Exudate present represents bone loss with infection present. The surgical protocol is as follows. Flap reflection to expose the infected site and removal of granulation tissue around the implant by micro curettes and a surgical handpiece. The surface of the implant is cleaned with titanium brush (Salvin Dental Specialities Inc. Charlotte, NC). The laser is used to disinfect the surface of the implant by either use of CO2 lasers (Light Scalpel, Woodinville, WA), Solea® laser (Convergent Dental, MA) or erbium laser (Biolase Inc., Irvine, CA) as this author has discussed.

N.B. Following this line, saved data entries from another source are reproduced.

(** * AI survey solver: a model of [main.py] and its checked properties

    [main.py] is one linear script: it configures logging, reads the API
    key, opens a Chrome session, walks through six steps on one survey
    page and closes the browser.  Everything it does to the outside
    world (file system, clock, Selenium driver, chat completion
    endpoint) is modelled as a call to a [World], which answers each
    call from the history of the calls made so far; the script itself is
    a computation in a small monad that reads that history, may raise a
    Python exception, and records the calls it makes.

    A call that raises is recorded like one that returns: an event of
    the trace stands for the invocation.  The exceptions of the model
    are those that [except Exception] catches, which is what Selenium,
    the OpenAI client and [os] raise; interrupts are not modelled. *)

From Stdlib Require Import String Ascii List Arith Bool Lia DecimalString.
From ExtLib Require Import Structures.Monad.
Import ListNotations.
Import MonadNotation.
Local Open Scope string_scope.
Local Open Scope list_scope.
Local Open Scope monad_scope.


(** ** Python strings

    A Python [str] is modelled as a [string] whose characters are the
    code points below 256. *)

Definition nl : string := String "010"%char EmptyString.
Definition dquote : string := String "034"%char EmptyString.

(** [str.isspace] on one code point below 256. *)
Definition isspace (c : ascii) : bool :=
  let n := nat_of_ascii c in
  (((9 <=? n) && (n <=? 13)) || ((28 <=? n) && (n <=? 32))
   || (n =? 133) || (n =? 160))%nat.

Fixpoint lstrip (s : string) : string :=
  match s with
  | EmptyString => EmptyString
  | String c r => if isspace c then lstrip r else s
  end.

Fixpoint rstrip (s : string) : string :=
  match s with
  | EmptyString => EmptyString
  | String c r =>
      match rstrip r with
      | EmptyString => if isspace c then EmptyString else String c EmptyString
      | r' => String c r'
      end
  end.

Studies done by Miller for erbium laser and studies done by Rechmann et al. for CO2 have shown most benefits [3,18].

Decortication of the bone surrounding the implant is important to increase flow of fibroblasts to the site. Bio-Oss Xenograft (Geistlich Pharma, Princeton, PA) is used to fill the void from bone loss. Platelet rich fibrin (PRF) is used to aid in the healing process [24]. Finally use of either the erbium laser or CO2 laser to get a deepithialization of tissue over the site [25].


Studies have shown that between 15-30% of all implants will have periimplantitis. This is alarming. When as a clinician you have done everything correct, implants may still fail. This article was written to aid other clinicians to prevent complications associated with periimplantitis.

My antidotal interpretation is that laser is the most consistent treatment. Laser has been the only treatment modality that I have been able to grow new bone around the implant. The bone to grow has been dependent on either having a four or three wall defects. Treatment from last 10 years has consisted on use of laser therapy, first with erbium and now with the use of CO2. This modality has made the treatment very predictable in this clinician’s hand.